Quasi di pari passo, nella stessa corsia, si aggira un po’ nascosta e quasi in disparte la gioia: è quella che provo quando mi soffermo ad osservare dal reparto i pazienti dimessi che si avviano all’uscita con i loro zainetti colmi di farmaci e speranze perché “per questa volta ce l’hanno fatta”. È stato un brivido quando, poggiando la mano su un pancione e palpandolo un po’, sono riuscita a distinguere perfettamente una testolina già in posizione e quasi pronta per tuffarsi in questo bizzarro, a volte incomprensibile, ma fantastico mondo.
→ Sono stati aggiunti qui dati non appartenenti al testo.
Lemma air_close l fd c w : c = 0 \/ c = 1 -> owns [HUdp fd] l w ->
  wp (_ ← ar8030_link_close l; modify (close_udp fd) ;; mret (Some c)) ended w.
Proof using Type.
  intros Hc Ho; apply wp_bind, (wp_link_close script [HUdp fd]); [by repeat constructor|done|]; intros l' w' Hw.
  apply wp_bind; unfold wp at 1; cbn [modify close_udp ledger_os fst snd]; apply ended_ret; [done|].
  by apply holding_closed; [apply not_elem_of_nil|].
Qed.

Lemma air_run fuel args auto fd l w : (N < fuel)%nat -> owns [HUdp fd] l w -> wp (audio_tx_run fuel args auto fd l) ended w.
Proof using Hstop.
  intros Hf Ho; unfold audio_tx_run; apply wp_bind, (wp_malloc script _ [HUdp fd] l); [done|]; intros p1 w1 Ho1 Hn1 Hp1.
  apply wp_bind, (wp_malloc script _ (mem p1 ++ [HUdp fd]) l); [done|]; intros p2 w2 Ho2 Hn2 Hp2.
  assert (Hend : forall c l w, c = 0 \/ c = 1 -> owns (mem p2 ++ mem p1 ++ [HUdp fd]) l w ->
    wp (modify (free p1) ;; modify (free p2) ;; _ ← ar8030_link_close l; modify (close_udp fd) ;; mret (Some c)) ended w).
  { intros c l' w' Hc Ho'; apply wp_bind, (wp_free script p1 (mem p2 ++ [HUdp fd]) l').
    - eapply owns_perm; [|exact Ho']; apply mem_swap.
    - intros a Ha; apply mem_fresh; [|by apply udp_not_mem]; intros b Hb; apply Hp1 in Ha; apply Hp2 in Hb; lia.
    - intros w3 Ho3; apply wp_bind, (wp_free script p2 [HUdp fd] l'); [done|intros; apply udp_not_mem|]; intros w4 Ho4; by apply air_close. }
  destruct p1 as [a1|]; [destruct p2 as [a2|]|]; [|apply Hend; auto..].
  apply wp_bind; unfold wp at 1; cbn [now_monotonic_s ledger_os fst snd]; apply wp_bind; unfold wp at 1.
  set (x := mk_at _ _ _ _ _ _); set (base := mem (Some a2) ++ mem (Some a1) ++ [HUdp fd]) in *.
  pose proof (air_turns base ltac:(by repeat constructor) fuel args auto fd fuel (x, lg_tick w2) ltac:(by apply owns_tick) Hf
    ltac:(cbn; lia)) as Hturns; unfold wp in Hturns.
  destruct (audio_tx_turns fuel fuel args auto fd (x, lg_tick w2)) as [t [x' w']]; cbn [fst snd] in *; destruct Hturns as [-> Ho'].
  apply Hend; [by left|exact Ho'].
Qed.

Lemma audio_air_program fuel argv w : (N < fuel)%nat -> holding [] w -> wp (audio_tx_main fuel argv) ended w.
Proof using Hstop.
  intros Hf Hw; unfold audio_tx_main; destruct (AudioTx.parse_args argv) as [args|]; [|apply ended_ret; auto].
  destruct (_ || _); [apply ended_ret; auto|]; apply wp_bind, air_socket; [done|intros fd w1 Hfd Hw1|intros fd w1 Hfd Hw1].
  { rewrite (proj2 (Z.ltb_lt _ _)) by done; apply ended_ret; auto. }
  rewrite (proj2 (Z.ltb_ge _ _)) by done; assert (Hb : Forall not_of_link [HUdp fd]) by (by repeat constructor).
  apply wp_bind, (wp_connect script N Hstop [HUdp fd] Hb); [done|done|]; intros r l w2 Ho2 Hfd2 Hd Hcl _; destruct (Z.eqb_spec r 0) as [->|Hr]; cbn [negb].
  2: { apply wp_bind; unfold wp at 1; cbn [modify close_udp ledger_os fst snd]; apply ended_ret; [by left|].
       apply holding_closed; [apply not_elem_of_nil|]; apply (owns_closed _ l); [by apply Hcl|done]. }
  specialize (Hd eq_refl); apply wp_bind.
  assert (Hgo : forall slot w3, owns [HUdp fd] l w3 ->
    wp (if (a_slot args <? 0) && (slot <? 0) then _ ← ar8030_link_close l; modify (close_udp fd) ;; mret (Some 0)
        else
          '(ret, l) ← audio_open_socket slot (a_bb_port args) l;
          if negb (ret =? 0) then _ ← ar8030_link_close l; modify (close_udp fd) ;; mret (Some 1)
          else audio_tx_run fuel (args <| a_slot := slot |>) (a_slot args <? 0) fd l) ended w3).
  { intros slot w3 Ho3; destruct (_ && _); [apply air_close; auto|]; apply wp_bind, (wp_open [HUdp fd] Hb); [done..|].
    intros r l' w4 Ho4 _; destruct (negb _); [apply air_close; auto|by apply air_run]. }
  destruct (a_slot args <? 0); [apply (wp_resolve script N Hstop [HUdp fd]); try done; intros slot w3 Ho3 _|apply wp_ret]; by apply Hgo.
Qed.

(** ** The ground program *)

Lemma ground_close l fd c w : c = 0 \/ c = 1 -> owns [HUdp fd] l w ->
  wp (modify (close_udp fd) ;; _ ← ar8030_link_close l; mret (Some c)) ended w.
Proof using Type.
  intros Hc Ho; apply wp_bind; unfold wp at 1; cbn [modify close_udp ledger_os fst snd].
  apply wp_bind, (wp_link_close script []); [done|apply owns_closed_one; [done|apply not_elem_of_nil|done]|]; intros l' w' Hw.
  by apply ended_ret.
Qed.

Lemma ground_run ap fuel args fd l w : (read_fuel N stream_buf_cap <= fuel)%nat -> owns [HUdp fd] l w ->
  wp (audio_rx_run ap fuel args fd l) ended w.
Proof using Hstop.
  intros Hf Ho; unfold audio_rx_run; apply wp_bind, (wp_malloc script _ [HUdp fd] l); [done|]; intros p0 w0 Ho0 Hn0 Hp0.
  destruct p0 as [a0|]; [|by apply ground_close; auto].
  apply wp_bind, (wp_malloc script _ (mem (Some a0) ++ [HUdp fd]) l); [done|]; intros p1 w1 Ho1 Hn1 Hp1.
  apply wp_bind, (wp_malloc script _ (mem p1 ++ mem (Some a0) ++ [HUdp fd]) l); [done|]; intros p2 w2 Ho2 Hn2 Hp2.
  specialize (Hp0 a0 eq_refl); assert (Hend : forall c l w, c = 0 \/ c = 1 -> owns (mem p2 ++ mem p1 ++ mem (Some a0) ++ [HUdp fd]) l w ->
    wp (modify (free p1) ;; modify (free p2) ;; modify (free (Some a0)) ;;
        modify (close_udp fd) ;; _ ← ar8030_link_close l; mret (Some c)) ended w).
  { intros c l' w' Hc Ho'; apply wp_bind, (wp_free script p1 (mem p2 ++ mem (Some a0) ++ [HUdp fd]) l').
    - eapply owns_perm; [|exact Ho']; apply mem_swap.
    - intros a Ha; apply mem_fresh; [intros b Hb; apply Hp1 in Ha; apply Hp2 in Hb; lia|].
      apply mem_fresh; [intros b [= <-]; apply Hp1 in Ha; lia|apply udp_not_mem].
    - intros w3 Ho3; apply wp_bind, (wp_free script p2 (mem (Some a0) ++ [HUdp fd]) l'); [done| |].
      + intros a Ha; apply mem_fresh; [intros b [= <-]; apply Hp2 in Ha; lia|apply udp_not_mem].
      + intros w4 Ho4; apply wp_bind, (wp_free script (Some a0) [HUdp fd] l'); [done|intros; apply udp_not_mem|].
        intros w5 Ho5; by apply ground_close. }
  destruct p1 as [a1|]; [destruct p2 as [a2|]|]; [|apply Hend; auto..].
  apply wp_bind; unfold wp at 1; cbn [now_monotonic_s ledger_os fst snd]; apply wp_bind; unfold wp at 1.
  set (x := mk_ar _ _ _ _ _ _); set (base := mem (Some a2) ++ mem (Some a1) ++ mem (Some a0) ++ [HUdp fd]) in *.
  assert (Hok : ground_ok base (x, lg_tick w2)) by (by constructor; [apply owns_tick| |]).
  assert (Hn : (N - lg_step (lg_tick w2) < fuel)%nat).
  { cbn; unfold read_fuel in Hf; rewrite Nat.mul_succ_l in Hf; nia. }
  pose proof (ground_turns base ap ltac:(by repeat constructor) fuel args fd fuel (x, lg_tick w2) Hok Hf Hn) as Hturns; unfold wp in Hturns.
  destruct (audio_rx_turns ap fuel fuel args fd (x, lg_tick w2)) as [t [x' w']]; cbn [fst snd] in *; destruct Hturns as [-> [Ho' _ _]].
  apply Hend; [by left|exact Ho'].
Qed.

Lemma audio_ground_program ap fuel argv w : (read_fuel N stream_buf_cap <= fuel)%nat -> holding [] w -> wp (audio_rx_main ap fuel argv) ended w.
Proof using Hstop.
  intros Hf Hw; assert (Hfn : (N < fuel)%nat) by (unfold read_fuel in Hf; rewrite Nat.mul_succ_l in Hf; nia).
  unfold audio_rx_main; destruct (rx_parse_args argv) as [args|]; [|apply ended_ret; auto].
  assert (Hb : Forall not_of_link []) by done; apply wp_bind, (wp_connect script N Hstop [] Hb); [done|done|]; intros r l w1 Ho1 Hfd Hd Hcl _.
  destruct (Z.eqb_spec r 0) as [->|Hr]; cbn [negb]; [|apply ended_ret; [by left|]; apply (owns_closed [] l); [by apply Hcl|done]].
  apply wp_bind, (wp_open [] Hb); [done|done|by apply Hd|]; intros r l2 w2 Ho2 _; destruct (negb _); [apply (link_only_close script); auto|].
  apply wp_bind, (ground_socket script data _ _ l2); [done|intros fd w3 Hfd3 Ho3|intros fd w3 Hfd3 Ho3].
  - rewrite (proj2 (Z.ltb_lt _ _)) by done; apply (link_only_close script); auto.
  - rewrite (proj2 (Z.ltb_ge _ _)) by done; by apply ground_run.
Qed.

(** ** Both of them *)

(** C37. Both audio programs end, and clean up behind them: whatever command
    line they get and whatever the daemon, the radio, the sockets, the
    allocator and the clock answer at each call, before the stop and after it,
    once the stop flag is raised
    they return, with exit code 0 or 1, after closing and freeing exactly once
    every session, device, data socket, UDP socket and block of memory they
    had obtained - on every error path, and across any number of reconnects. *)
Theorem audio_programs_end ap fuel argv : (read_fuel N stream_buf_cap <= fuel)%nat ->
  (exists code w, audio_tx_main fuel argv lg_start = (Some code, w) /\ 0 <= code <= 1 /\ lg_open w = [] /\ lg_bad w = false) /\
  (exists code w, audio_rx_main ap fuel argv lg_start = (Some code, w) /\ 0 <= code <= 1 /\ lg_open w = [] /\ lg_bad w = false).
Proof using Hstop.
  intros Hf; assert (Hfn : (N < fuel)%nat) by (unfold read_fuel in Hf; rewrite Nat.mul_succ_l in Hf; nia).
  assert (Hw : holding [] lg_start) by (by constructor).
  assert (Hrun : forall m : M ledger (option Z), wp m ended lg_start ->
    exists code w, m lg_start = (Some code, w) /\ 0 <= code <= 1 /\ lg_open w = [] /\ lg_bad w = false).
  { intros m; unfold wp; destruct (m lg_start) as [r w]; cbn [fst snd]; intros [Hr Hh]; apply holding_none in Hh as [H1 H2].
    destruct Hr as [-> | ->]; eexists _, w; split_and!; (done || lia). }
  split; apply Hrun; [by apply audio_air_program|by apply audio_ground_program].
Qed.
End stopped.
End ledger.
L’ho sentita dentro la commozione quando ho guardato i bambini, questi piccoli grandi lottatori, entrare nel centro HIV in fila per prendere i farmaci prima di tornare a casa per le vacanze e con il loro secchiello pieno di veleno salvavita li ho trovati poco dopo ridere e correre quasi sembrasse che quei cestini contenessero pillole di felicità.

E dopo tutto questo, le immagini si raccolgono insieme e passano nella mente come in un time lapse, ed è in quel preciso istante che mi fermo a riflettere: ma noi, popoli a nord dell’Equatore, abbiamo realmente afferrato il vero senso e la vera bellezza della vita?